Start at the line with "- Listings: [Paging]" in the records below, stop at the line with "[route.go], [runtime/cellstate/job_cursor.go]); [ToyListing]", and return every line in that span exactly, the two end lines included.

=======

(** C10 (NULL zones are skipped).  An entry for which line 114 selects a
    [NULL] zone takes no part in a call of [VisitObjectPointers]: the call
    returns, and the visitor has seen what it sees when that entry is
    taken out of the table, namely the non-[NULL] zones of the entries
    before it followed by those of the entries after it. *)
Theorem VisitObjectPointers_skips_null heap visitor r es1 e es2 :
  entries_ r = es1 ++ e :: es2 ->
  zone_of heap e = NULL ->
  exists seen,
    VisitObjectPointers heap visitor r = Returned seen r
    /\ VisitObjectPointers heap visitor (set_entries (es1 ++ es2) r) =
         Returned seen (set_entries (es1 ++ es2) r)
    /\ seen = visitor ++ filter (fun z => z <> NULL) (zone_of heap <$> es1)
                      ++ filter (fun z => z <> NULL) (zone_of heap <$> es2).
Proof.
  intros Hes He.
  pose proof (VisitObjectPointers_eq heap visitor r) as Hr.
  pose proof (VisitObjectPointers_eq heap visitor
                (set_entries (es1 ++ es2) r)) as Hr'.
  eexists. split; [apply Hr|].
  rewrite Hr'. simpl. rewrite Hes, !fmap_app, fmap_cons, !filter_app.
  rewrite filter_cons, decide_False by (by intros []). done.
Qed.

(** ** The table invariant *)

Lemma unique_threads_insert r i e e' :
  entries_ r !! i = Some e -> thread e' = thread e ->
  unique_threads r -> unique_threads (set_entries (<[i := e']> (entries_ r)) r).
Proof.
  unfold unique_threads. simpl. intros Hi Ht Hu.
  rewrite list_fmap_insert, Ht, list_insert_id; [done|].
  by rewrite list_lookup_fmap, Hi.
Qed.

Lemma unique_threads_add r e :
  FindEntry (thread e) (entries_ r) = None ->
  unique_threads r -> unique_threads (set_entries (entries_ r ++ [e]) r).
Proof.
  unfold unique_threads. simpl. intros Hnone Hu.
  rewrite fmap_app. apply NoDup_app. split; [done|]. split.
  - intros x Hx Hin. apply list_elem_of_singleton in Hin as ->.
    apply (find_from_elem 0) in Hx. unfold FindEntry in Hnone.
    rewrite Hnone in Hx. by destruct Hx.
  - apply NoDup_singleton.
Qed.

=======

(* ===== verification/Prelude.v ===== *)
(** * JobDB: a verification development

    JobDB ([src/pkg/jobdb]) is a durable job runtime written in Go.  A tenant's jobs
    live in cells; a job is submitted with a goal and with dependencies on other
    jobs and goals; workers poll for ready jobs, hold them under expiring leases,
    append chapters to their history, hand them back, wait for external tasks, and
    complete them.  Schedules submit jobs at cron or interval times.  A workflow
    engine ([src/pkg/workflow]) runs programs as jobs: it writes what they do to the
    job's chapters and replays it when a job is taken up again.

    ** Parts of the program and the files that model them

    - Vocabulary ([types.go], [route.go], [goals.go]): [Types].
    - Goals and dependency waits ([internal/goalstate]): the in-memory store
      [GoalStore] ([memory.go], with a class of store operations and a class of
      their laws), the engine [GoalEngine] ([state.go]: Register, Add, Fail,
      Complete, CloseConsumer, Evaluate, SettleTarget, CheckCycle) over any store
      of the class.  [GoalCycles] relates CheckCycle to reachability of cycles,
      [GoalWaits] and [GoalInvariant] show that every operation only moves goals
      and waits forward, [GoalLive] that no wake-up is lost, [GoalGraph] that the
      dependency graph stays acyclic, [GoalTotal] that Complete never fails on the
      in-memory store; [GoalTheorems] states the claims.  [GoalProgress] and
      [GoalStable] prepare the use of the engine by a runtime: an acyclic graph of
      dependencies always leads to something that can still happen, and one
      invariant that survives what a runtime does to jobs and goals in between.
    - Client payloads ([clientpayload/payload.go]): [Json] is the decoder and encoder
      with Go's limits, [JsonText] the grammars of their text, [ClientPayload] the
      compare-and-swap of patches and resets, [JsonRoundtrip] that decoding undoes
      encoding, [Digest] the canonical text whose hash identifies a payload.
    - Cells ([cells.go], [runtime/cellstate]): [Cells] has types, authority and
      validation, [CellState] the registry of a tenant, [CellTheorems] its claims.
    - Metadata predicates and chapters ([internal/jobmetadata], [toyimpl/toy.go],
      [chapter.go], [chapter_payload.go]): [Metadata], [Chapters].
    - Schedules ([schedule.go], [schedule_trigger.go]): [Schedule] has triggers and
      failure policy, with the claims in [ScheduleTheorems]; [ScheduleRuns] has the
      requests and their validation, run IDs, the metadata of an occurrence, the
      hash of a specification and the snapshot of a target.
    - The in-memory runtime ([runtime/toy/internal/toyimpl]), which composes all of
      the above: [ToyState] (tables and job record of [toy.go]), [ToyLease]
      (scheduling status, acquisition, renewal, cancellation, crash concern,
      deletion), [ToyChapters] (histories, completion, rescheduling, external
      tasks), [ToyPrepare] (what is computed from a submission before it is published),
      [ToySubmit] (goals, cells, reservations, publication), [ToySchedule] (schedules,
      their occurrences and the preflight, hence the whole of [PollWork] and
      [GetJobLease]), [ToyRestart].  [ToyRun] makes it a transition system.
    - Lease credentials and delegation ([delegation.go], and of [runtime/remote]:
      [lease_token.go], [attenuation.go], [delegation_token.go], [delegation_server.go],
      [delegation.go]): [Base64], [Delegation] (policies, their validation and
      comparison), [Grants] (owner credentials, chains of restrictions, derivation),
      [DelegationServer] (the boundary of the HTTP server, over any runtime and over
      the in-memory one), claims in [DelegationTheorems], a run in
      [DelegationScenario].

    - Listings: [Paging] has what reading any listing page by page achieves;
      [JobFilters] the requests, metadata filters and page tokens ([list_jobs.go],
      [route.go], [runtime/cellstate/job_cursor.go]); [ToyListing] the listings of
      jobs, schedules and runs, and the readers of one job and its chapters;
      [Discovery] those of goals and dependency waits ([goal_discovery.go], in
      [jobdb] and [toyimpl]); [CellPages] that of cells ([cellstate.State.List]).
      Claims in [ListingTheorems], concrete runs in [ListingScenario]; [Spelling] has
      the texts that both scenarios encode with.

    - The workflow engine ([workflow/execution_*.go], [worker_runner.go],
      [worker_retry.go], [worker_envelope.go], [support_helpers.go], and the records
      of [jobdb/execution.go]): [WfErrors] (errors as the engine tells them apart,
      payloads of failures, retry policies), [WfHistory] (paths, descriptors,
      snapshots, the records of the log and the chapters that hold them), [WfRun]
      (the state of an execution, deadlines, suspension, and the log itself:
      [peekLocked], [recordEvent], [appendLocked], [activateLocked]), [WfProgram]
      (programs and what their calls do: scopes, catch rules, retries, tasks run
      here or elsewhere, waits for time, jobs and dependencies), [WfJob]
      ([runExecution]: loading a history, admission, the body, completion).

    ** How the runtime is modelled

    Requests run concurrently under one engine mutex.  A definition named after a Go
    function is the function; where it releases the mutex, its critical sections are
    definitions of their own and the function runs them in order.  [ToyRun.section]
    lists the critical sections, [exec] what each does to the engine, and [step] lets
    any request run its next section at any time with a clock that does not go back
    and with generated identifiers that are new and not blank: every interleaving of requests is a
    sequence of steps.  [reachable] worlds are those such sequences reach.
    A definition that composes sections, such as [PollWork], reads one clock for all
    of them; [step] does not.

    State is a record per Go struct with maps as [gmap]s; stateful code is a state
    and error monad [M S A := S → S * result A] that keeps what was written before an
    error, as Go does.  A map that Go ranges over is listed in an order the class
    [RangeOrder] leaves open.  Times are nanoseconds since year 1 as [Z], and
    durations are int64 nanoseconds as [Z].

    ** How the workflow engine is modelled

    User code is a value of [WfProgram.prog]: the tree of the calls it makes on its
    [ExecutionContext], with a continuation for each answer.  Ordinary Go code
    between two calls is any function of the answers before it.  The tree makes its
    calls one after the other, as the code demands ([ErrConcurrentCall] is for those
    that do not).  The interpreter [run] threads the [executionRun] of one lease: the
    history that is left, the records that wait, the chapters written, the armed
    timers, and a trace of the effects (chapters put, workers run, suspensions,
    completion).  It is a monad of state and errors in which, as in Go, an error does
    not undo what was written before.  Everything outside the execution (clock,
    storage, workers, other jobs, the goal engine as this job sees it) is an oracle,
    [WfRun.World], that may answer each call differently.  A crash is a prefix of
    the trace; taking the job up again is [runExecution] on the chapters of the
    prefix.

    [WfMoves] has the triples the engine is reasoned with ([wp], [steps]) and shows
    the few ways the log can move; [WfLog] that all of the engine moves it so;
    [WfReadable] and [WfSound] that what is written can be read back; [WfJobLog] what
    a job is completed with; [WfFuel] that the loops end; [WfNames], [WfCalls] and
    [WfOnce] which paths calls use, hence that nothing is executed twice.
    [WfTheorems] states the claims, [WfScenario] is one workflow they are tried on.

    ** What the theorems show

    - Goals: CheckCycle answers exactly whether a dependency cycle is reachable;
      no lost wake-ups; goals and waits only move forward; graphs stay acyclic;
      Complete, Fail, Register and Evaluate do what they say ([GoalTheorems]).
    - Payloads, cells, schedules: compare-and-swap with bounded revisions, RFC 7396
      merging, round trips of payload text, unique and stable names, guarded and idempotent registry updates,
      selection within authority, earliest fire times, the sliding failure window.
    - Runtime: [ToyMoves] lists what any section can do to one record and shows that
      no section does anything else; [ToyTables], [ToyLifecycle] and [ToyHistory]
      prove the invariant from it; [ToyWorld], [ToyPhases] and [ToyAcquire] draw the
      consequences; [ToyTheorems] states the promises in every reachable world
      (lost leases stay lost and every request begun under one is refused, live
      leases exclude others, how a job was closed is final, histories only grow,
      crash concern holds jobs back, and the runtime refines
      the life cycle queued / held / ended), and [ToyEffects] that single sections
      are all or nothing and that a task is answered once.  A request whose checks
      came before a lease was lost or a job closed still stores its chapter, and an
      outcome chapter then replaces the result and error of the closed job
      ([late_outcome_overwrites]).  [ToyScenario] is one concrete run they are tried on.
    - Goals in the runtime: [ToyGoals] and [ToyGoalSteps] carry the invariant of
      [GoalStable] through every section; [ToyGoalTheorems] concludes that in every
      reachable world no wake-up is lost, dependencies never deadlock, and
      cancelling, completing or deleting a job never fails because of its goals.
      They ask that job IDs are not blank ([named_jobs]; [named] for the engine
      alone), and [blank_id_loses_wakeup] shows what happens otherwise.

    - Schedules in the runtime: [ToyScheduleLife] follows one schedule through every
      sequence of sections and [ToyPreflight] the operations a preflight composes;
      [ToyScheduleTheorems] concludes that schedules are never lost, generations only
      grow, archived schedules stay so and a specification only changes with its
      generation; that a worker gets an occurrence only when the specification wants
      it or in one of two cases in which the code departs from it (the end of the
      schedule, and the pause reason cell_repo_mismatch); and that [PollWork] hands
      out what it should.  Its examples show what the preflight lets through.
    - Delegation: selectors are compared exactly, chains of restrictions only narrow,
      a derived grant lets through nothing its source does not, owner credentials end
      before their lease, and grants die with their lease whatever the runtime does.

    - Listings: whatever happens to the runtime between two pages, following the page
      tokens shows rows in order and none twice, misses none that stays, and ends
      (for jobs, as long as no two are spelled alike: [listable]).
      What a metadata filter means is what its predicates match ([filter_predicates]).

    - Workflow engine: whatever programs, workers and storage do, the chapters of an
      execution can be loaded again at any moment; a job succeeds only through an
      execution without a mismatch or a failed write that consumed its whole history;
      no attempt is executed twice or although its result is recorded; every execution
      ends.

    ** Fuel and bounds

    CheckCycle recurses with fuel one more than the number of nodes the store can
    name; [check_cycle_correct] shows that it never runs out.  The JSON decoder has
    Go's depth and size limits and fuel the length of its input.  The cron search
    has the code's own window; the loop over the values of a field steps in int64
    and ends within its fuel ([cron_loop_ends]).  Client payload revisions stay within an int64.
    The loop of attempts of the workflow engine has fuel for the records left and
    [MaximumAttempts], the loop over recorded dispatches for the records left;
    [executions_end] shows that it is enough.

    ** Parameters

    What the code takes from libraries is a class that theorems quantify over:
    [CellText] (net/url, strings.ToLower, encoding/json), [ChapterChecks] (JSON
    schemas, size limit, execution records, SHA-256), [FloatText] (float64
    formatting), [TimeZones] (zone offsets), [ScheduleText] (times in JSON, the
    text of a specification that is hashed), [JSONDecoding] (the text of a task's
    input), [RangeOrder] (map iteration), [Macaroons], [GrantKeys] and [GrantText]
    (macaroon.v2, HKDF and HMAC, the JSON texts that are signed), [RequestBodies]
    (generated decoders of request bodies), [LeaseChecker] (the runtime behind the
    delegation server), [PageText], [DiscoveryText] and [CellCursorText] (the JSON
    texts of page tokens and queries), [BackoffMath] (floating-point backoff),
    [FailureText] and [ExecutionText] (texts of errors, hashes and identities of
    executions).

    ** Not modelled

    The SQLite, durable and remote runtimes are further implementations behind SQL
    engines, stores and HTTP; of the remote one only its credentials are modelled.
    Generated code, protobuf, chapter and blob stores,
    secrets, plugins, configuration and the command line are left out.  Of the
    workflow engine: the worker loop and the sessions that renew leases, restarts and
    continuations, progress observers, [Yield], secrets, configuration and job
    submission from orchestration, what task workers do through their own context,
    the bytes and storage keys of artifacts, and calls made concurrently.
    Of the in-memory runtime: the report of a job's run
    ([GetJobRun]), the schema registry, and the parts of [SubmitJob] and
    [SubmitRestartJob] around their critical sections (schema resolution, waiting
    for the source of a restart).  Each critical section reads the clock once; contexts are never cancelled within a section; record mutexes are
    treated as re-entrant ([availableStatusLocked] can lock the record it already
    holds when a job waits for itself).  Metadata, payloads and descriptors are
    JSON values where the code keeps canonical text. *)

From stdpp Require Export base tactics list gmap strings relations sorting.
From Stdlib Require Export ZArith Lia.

=======

- **RESPONSE TO THIS EXERCISE**:
    - Listings: [Paging] has what reading any listing page by page achieves;
      [JobFilters] the requests, metadata filters and page tokens ([list_jobs.go],
      [route.go], [runtime/cellstate/job_cursor.go]); [ToyListing] the listings of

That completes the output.